Xenia I don't think education and financial security is enough. Women have a viable route out of violence in this country - Women's Aid and other charities might be stretched, but they exist and offer an extremely valuable service. There are also other supported routes for women to leave abusive relationships. The practical side isn't really a barrier for women in the UK (I am aware it must be elsewhere.)

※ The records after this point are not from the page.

(** X16: whatever the answers, [fetch_latest_rows] reads the clock once,
    makes one, two or three requests and nothing else, and leaves the
    locals of [main] alone; every data request it makes asks for the ten
    minutes that end at the start of the current minute. *)
Theorem fetch_makes_bounded_requests tok cid csec env m :
  let m1 := snd (fetch_latest_rows tok cid csec env m) in
  let now := clock env (clock_reads m) in
  clock_reads m1 = S (clock_reads m) /\
  (1 <= net_calls m1 - net_calls m <= 3)%nat /\
  List.length (emitted m m1) = (net_calls m1 - net_calls m)%nat /\
  forallb is_http (emitted m m1) = true /\
  same_locals m m1 /\
  (forall url bearer,
      In (EvHttpGet url bearer) (emitted m m1) ->
      to_utc url mod minutes 1 = 0 /\
      to_utc url <= now < to_utc url + minutes 1 /\
      from_utc url = to_utc url - minutes 10).
Proof.
  cbv zeta. destruct m as [tk lt inf fas nc cr tr].
  assert (Hwin : forall now,
             (now - now mod minutes 1) mod minutes 1 = 0 /\
             now - now mod minutes 1 <= now < now - now mod minutes 1 + minutes 1 /\
             now - now mod minutes 1 - minutes 10 = now - now mod minutes 1 - minutes 10).
  { intros now. change (minutes 1) with 60000000.
    pose proof (Z.mod_pos_bound now 60000000 ltac:(lia)).
    repeat split; try lia.
    rewrite Zminus_mod, Zmod_mod, Z.sub_diag. reflexivity. }
  unfold fetch_latest_rows, same_locals. run_stmt.
  all: cbn [wall_us].
  all: erewrite emitted_app by (cbn [trace]; repeat rewrite <- app_assoc; reflexivity).
  all: split; [reflexivity|].
  all: split; [lia|].
  all: split; [cbn [List.length app]; lia|].
  all: split; [reflexivity|].
  all: split; [tauto|].
  all: intros url bearer Hin; cbn [In app] in Hin.
  all: repeat match goal with
              | H : _ \/ _ |- _ => destruct H as [H | H]
              | H : False |- _ => destruct H
              | H : EvHttpGet _ _ = EvHttpGet _ _ |- _ => injection H as <- _
              | H : EvHttpPost _ _ = EvHttpGet _ _ |- _ => discriminate H
              end.
  all: cbn [to_utc from_utc]; apply Hwin.
Qed.

(** X17: a data request that is accepted at once costs one request and
    returns the rows with the credential it was given. *)
Theorem fetch_accepted_at_once tok cid csec env m status rows :
  net env (net_calls m) = NetResponse status (Some rows) ->
  is_error_status status = false ->
  fetch_latest_rows tok cid csec env m
  = (inr (rows, tok),
     count_net_call
       (add_event (EvHttpGet (request_url (clock env (clock_reads m))) tok)
                  (count_clock_read m))).
Proof.
  intros Hnet Hok. destruct m as [tk lt inf fas nc cr tr]. cbn [net_calls] in Hnet.
  unfold fetch_latest_rows, request_url. red_fetch. use_answers. reflexivity.
Qed.

(** X18: when the credential cannot be renewed after a 401 (the token
    request fails, or its answer has no [access_token]), that error is
    raised and the data request is not repeated. *)
Theorem fetch_refresh_failure_stops tok cid csec env m e :
  response_error (net env (net_calls m)) = Some (HTTPError (Some 401)) ->
  (response_error (net env (S (net_calls m))) = Some e \/
   exists status j,
     net env (S (net_calls m)) = NetResponse status (Some j) /\
     is_error_status status = false /\
     subscript j "access_token" = inl e) ->
  let run := fetch_latest_rows tok cid csec env m in
  fst run = inl e /\
  emitted m (snd run)
  = [EvHttpGet (request_url (clock env (clock_reads m))) tok; EvHttpPost cid csec].
Proof.
  intros H401 Htok. cbv zeta. rewrite (fetch_refresh _ _ _ _ _ H401).
  destruct m as [tk lt inf fas nc cr tr]. cbn [net_calls clock_reads] in *.
  destruct Htok as [He | (status & j & Hnet & Hok & Hsub)].
  - destruct (response_error_some _ _ He)
      as [Hnet | [(status & body & Hnet & Hrej & ->) | (status & Hnet & Hrej & ->)]];
      red_fetch; use_answers; (split; [reflexivity|]);
      apply emitted_app; cbn [trace]; now rewrite <- !app_assoc.
  - red_fetch. use_answers. split; [reflexivity|].
    apply emitted_app. cbn [trace]. now rewrite <- !app_assoc.
Qed.

(** ** The outcomes of the startup probe *)

Ltac after_startup_fetch Hfetch :=
  let Hl1 := fresh in let Hl2 := fresh in let Hl3 := fresh in let Hl4 := fresh in
  destruct (fetch_latest_rows_frame _ _ _ _ _ _ _ Hfetch)
    as ((Hl1 & Hl2 & Hl3 & Hl4) & _);
  match type of Hfetch with
  | fetch_latest_rows _ _ _ _ ?m = (_, ?m1) =>
      destruct m as [tk lt inf fas nc cr tr];
      destruct m1 as [tk1 lt1 inf1 fas1 nc1 cr1 tr1]
  end;
  cbn [token last_to in_failure first_after_start clock_reads trace] in *;
  subst;
  unfold startup_probe; red_stmt; rewrite Hfetch; red_stmt.
Lemma obj_keys_app o o' : obj_keys (o ++ o') = obj_keys o ++ obj_keys o'.
Proof. apply map_app. Qed.

(** The loop of [sortObjectKeys] over any list of distinct own keys. *)
Lemma copy_keys_spec (obj : JSObj V) (ks : list string) (acc : JSObj V) :
  NoDup ks ->
  (forall k, In k ks -> In k (obj_keys obj)) ->
  (forall k, In k ks -> ~ In k (obj_keys acc)) ->
  let r :=
    fold_left
      (fun sortedObj key =>
         match obj_get key obj with
         | Some v => obj_set key v sortedObj
         | None => sortedObj
         end) ks acc in
  obj_keys r = obj_keys acc ++ ks /\
  forall k, obj_get k r = if in_dec string_dec k ks then obj_get k obj
                          else obj_get k acc.
Proof.
  revert acc. induction ks as [|k0 ks IH]; intros acc Hnd Hin Hfresh; simpl.
  - split; [now rewrite app_nil_r|reflexivity].
  - inversion Hnd as [|? ? Hni Hnd']; subst.
    destruct (obj_get k0 obj) as [v0|] eqn:Eg.
    2:{ exfalso. apply obj_get_None in Eg. apply Eg, Hin. now left. }
    assert (Hf0 : ~ In k0 (obj_keys acc)) by (apply Hfresh; now left).
    destruct (IH (obj_set k0 v0 acc) Hnd') as [Hk Hg].
    + intros; apply Hin; now right.
    + intros k Hk. rewrite obj_keys_set_In. intros [->|H]; [tauto|].
      apply (Hfresh k); [now right|assumption].
    + split.
      * rewrite Hk, (obj_set_fresh _ v0 _ Hf0), obj_keys_app. simpl.
        now rewrite <- app_assoc.
      * intros k. rewrite Hg.
        destruct (in_dec string_dec k ks) as [Hi|Hi].
        -- destruct (string_dec k0 k); [subst; tauto|reflexivity].
        -- destruct (string_dec k0 k) as [->|Hne].
           ++ now rewrite obj_get_set_eq.
           ++ now rewrite obj_get_set_neq.
Qed.

Lemma sortObjectKeys_spec (obj : JSObj V) :
  NoDup (obj_keys obj) ->
  obj_keys (sortObjectKeys obj) = KeySort.sort (obj_keys obj) /\
  forall k, obj_get k (sortObjectKeys obj) = obj_get k obj.
Proof.
  intros Hnd.
  pose proof (KeySort.Permuted_sort (obj_keys obj)) as Hp.
  destruct (copy_keys_spec obj (KeySort.sort (obj_keys obj)) []) as [Hk Hg].
  - eapply Permutation_NoDup; eauto.
  - intros k Hk. eapply Permutation_in; [symmetry; exact Hp|exact Hk].
  - intros k _ [].
  - split; [exact Hk|].
    intros k. unfold sortObjectKeys. rewrite Hg.
    destruct (in_dec string_dec k (KeySort.sort (obj_keys obj))) as [Hi|Hi].
    + reflexivity.
    + simpl. symmetry. apply obj_get_None. intros Hin. apply Hi.
      eapply Permutation_in; eauto.
Qed.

In my experience the practical considerations or other tangible, easily understandable "barriers" such as fear of retaliation are quite often put up by women themselves because they don't want to face the fact that they do have a choice to leave and that they are making a choice to stay, for intensely complex, confusing and difficult reasons, none of which are their fault, none of which can be easily addressed by a support service. This is the stuff like traumatic bonding, stockholm syndrome, as well as women believing that the relationship (especially if there are DC involved) is her responsibility and that if it goes wrong she has failed, anger = passion beliefs, love = abuse, unhealthy relationship templates picked up from childhood, belief that this is as good as it gets, feeling that she should be grateful, believing that only some kinds of abuse are "real", an overhanging tendency to believe on some level that as a divorced woman or woman who already has children she is "worth" less, a myriad of other related and unrelated things.
This is the stuff that it's hard to change with things like policy - some of it goes back decades and isn't generally accepted as truth any more, but if enough of your friends and family believe something, most people don't challenge that, at least not for a long time, even if most of society is giving a different message (and in fact, it isn't - many of these messages ARE reflected in/supported by society in general.)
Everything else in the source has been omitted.